#### WORK TO COMPLETE
Show each line of the records below where the word "Theorem" occurs.

#### AVAILABLE DATA
┄┄┄┄┄┄┄┄┄┄┄┄┄┄┄┄┄┄┄┄

Lemma apply_then_restore_witness :
  let d := mkHostsDisk (Contents demo_hosts) [("backup-7", "x")]%string in
  hd_file (restore "" None (apply demo_entries false 9 ApplyDone d).2).2 = Contents demo_hosts.
Proof.
  pose proof (apply_then_restore demo_entries false 9 ApplyDone "" (mkHostsDisk (Contents demo_hosts) [("backup-7", "x")]%string)) as HT.
  assert (ar_backed_up <$> (match (apply demo_entries false 9 ApplyDone (mkHostsDisk (Contents demo_hosts) [("backup-7", "x")]%string)).1 with Ok r => Some r | Err _ => None end) = Some true)
    as E by (vm_compute; reflexivity).
  cbv zeta. destruct (apply demo_entries false 9 ApplyDone _) as [r d']. cbn [fst snd] in *. destruct r as [rep|e]; [|done]. injection E as E. rewrite E in HT.
  destruct HT as (_ & _ & _ & H); [split; vm_compute; done|repeat constructor; vm_compute; done|done|exact H].
Defined.

(** A begin marker without an end: the first write appends a block, the second
    takes the lines between the stray marker and that block for its own. *)
Theorem stray_marker_swallows :
  let file := unlines ["a"; HOSTS_BEGIN_MARKER; "b"] in
  merge [] (merge [] file) = unlines ["a"; HOSTS_BEGIN_MARKER; HOSTS_END_MARKER].
Proof. vm_compute. reflexivity. Qed.

(** A backup is made at every change: after two of them a restore gives the first
    managed file back, not the original. *)
Theorem restore_not_original :
  let d := mkHostsDisk (Contents demo_hosts) [] in
  let d := (apply demo_entries false 1 ApplyDone d).2 in
  let d := (apply [] false 2 ApplyDone d).2 in
  hd_file (restore "" None d).2 = Contents (merge demo_entries demo_hosts) /\ merge demo_entries demo_hosts <> demo_hosts.
Proof. vm_compute. done. Qed.

(** Two changes within a second share a backup name: the original is gone. *)
Theorem same_second_loses_original :
  let d := mkHostsDisk (Contents demo_hosts) [] in
  let d := (apply demo_entries false 1 ApplyDone d).2 in
  let d := (apply [] false 1 ApplyDone d).2 in
  hd_backups d = [(backup_name 1, merge demo_entries demo_hosts)].
Proof. vm_compute. reflexivity. Qed.
(** A signature of a release for an artifact: its name has the artifact's in it. *)
Definition signature_for (rel : ReleaseInfo) (a sig : ReleaseArtifact) : Prop :=
  sig ∈ ri_signatures rel /\ exists p q, ra_name sig = (p +:+ ra_name a +:+ q)%string.

(** A checksum file of a release. *)
Definition sums_of (rel : ReleaseInfo) (x : ReleaseArtifact) : Prop :=
  x ∈ ri_artifacts rel ++ ri_signatures rel /\ (to_ascii_lowercase (ra_name x) = "sha256sums"%string \/ exists p, ra_name x = (p +:+ "SHA256SUMS")%string).

Lemma select_artifact_in rel target a : select_artifact rel target = Some a -> a ∈ ri_artifacts rel.
Proof.
  unfold select_artifact. destruct (List.find _ (ri_artifacts rel)) as [x|] eqn:E.
  - intros [= <-]. apply find_some in E as [E _]. by apply list_elem_of_In.
  - destruct (ri_artifacts rel) as [|x [|? ?]]; [done| |done]. intros [= <-]. by left.
Qed.

Lemma size_cap_range o : (forall n, o = Some n -> 0 <= n) -> 0 <= size_cap o <= MAX_DOWNLOAD_BYTES.
Proof. intros Ho. unfold size_cap, MAX_DOWNLOAD_BYTES. destruct o as [n|]; [|lia]. specialize (Ho n eq_refl). lia. Qed.

(** The staging directory before and after, as far as a download may change it. *)
Definition staged_over (get : string -> Fetched) (rel : ReleaseInfo) (st st' : Staging) : Prop :=
  forall n, st' !! n = st !! n \/ exists b, st' !! n = Some b /\ staged_file get rel n b.

Lemma staged_over_insert get rel st st' n b : staged_over get rel st st' -> staged_file get rel n b -> staged_over get rel st (<[n := b]> st').
Proof.
  intros Hst Hf k. destruct (decide (k = n)) as [->|Hk]; [right; exists b; by rewrite lookup_insert_eq|]. rewrite lookup_insert_ne by done. apply Hst.
Qed.

(** The checksum file of a release, as it is fetched. *)
Definition sums_text (get : string -> Fetched) (rel : ReleaseInfo) (body : list Z) : Prop :=
  exists x, sums_of rel x /\ served get (ra_url x) body.

Lemma select_sha256sums_of rel x : select_sha256sums rel = Some x -> sums_of rel x.
Proof.
  intros [Hin Hn]%find_some. split; [by apply list_elem_of_In|]. apply orb_true_iff in Hn as [Hn%String.eqb_eq|Hn%bool_decide_eq_true]; [by left|right].
  destruct Hn as [p Hp%strip_suffix_spec]. by exists p.
Qed.

Lemma str_contains_infix p s : str_contains p s = true -> exists a b, s = (a +:+ p +:+ b)%string.
Proof.
  induction s as [|c s IH]; cbn [str_contains]; intros [Hs%bool_decide_eq_true|Hs]%orb_true_iff; try done; [by destruct Hs as [b ->%strip_prefix_spec]; exists ""%string, b..|].
  destruct (IH Hs) as (a & b & ->). by exists (String c a), b.
Qed.

Lemma select_artifact_for rel target a : select_artifact rel target = Some a -> for_target rel target a.
Proof.
  intros Hs. split; [by eapply select_artifact_in|]. unfold select_artifact in Hs. destruct (List.find _ (ri_artifacts rel)) as [x|] eqn:E.
  - injection Hs as ->. apply find_some in E as [_ E]. left. by apply str_contains_infix.
  - right. destruct (ri_artifacts rel) as [|x [|? ?]]; [done|by injection Hs as ->|done].
Qed.

Lemma select_signature_for rel a sig : select_signature rel (ra_name a) = Some sig -> signature_for rel a sig.
Proof.
  intros [Hin Hn]%find_some. split; [by apply list_elem_of_In|]. apply orb_true_iff in Hn as [Hn%String.eqb_eq|Hn]; [|by apply str_contains_infix].
  by exists ""%string, ".minisig"%string.
Qed.

Lemma with_sums_ok get rel a sig sg :
  with_sums get rel a sig = Ok sg ->
  sg_artifact sg = ra_name a /\ sg_name sg = ra_name a /\ sg_expected_sha256 sg = ra_sha256 a /\ sg_signature sg = sig /\
  (forall body, sg_sha256sums sg = Some body -> sums_text get rel body).
Proof.
  unfold with_sums, sums_text. destruct (select_sha256sums rel) as [s|] eqn:Es; [destruct (fetch_bytes get (ra_url s) MAX_DOWNLOAD_BYTES) as [x|] eqn:E; [|done]|].
  - intros [= <-]. do 4 (split; [done|]). intros body [= <-]. exists s. split; [by apply select_sha256sums_of|by eapply fetch_served].
  - by intros [= <-].
Qed.

Lemma signature_file get rel name sig b :
  select_signature rel name = Some sig -> one_component (ra_name sig) -> fetch_bytes get (ra_url sig) MAX_DOWNLOAD_BYTES = Ok b -> staged_file get rel (ra_name sig) b.
Proof.
  intros Es Hone Hf. split; [done|]. split; [eapply fetch_cap; [done|]; vm_compute; done|]. exists sig. split; [|split; [done|by eapply fetch_served]]. apply elem_of_app. right.
  unfold select_signature in Es. apply find_some in Es as [Es _]. by apply list_elem_of_In.
Qed.

Lemma artifact_file get rel a b :
  (forall a n, a ∈ ri_artifacts rel -> ra_size a = Some n -> 0 <= n) -> a ∈ ri_artifacts rel -> one_component (ra_name a) ->
  fetch_bytes get (ra_url a) (size_cap (ra_size a)) = Ok b -> staged_file get rel (ra_name a) b.
Proof.
  intros Hsize Hin Hone Hf. split; [done|]. split; [|exists a; split; [apply elem_of_app; by left|split; [done|by eapply fetch_served]]].
  pose proof (size_cap_range (ra_size a) (fun n => Hsize a n Hin)) as Hr. pose proof (fetch_cap _ _ _ _ Hf Hr). lia.
Qed.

┄┄┄┄┄┄┄┄┄┄┄┄┄┄┄┄┄┄┄┄

#### OUTPUT BELOW
Theorem stray_marker_swallows :
Theorem restore_not_original :
Theorem same_second_loses_original :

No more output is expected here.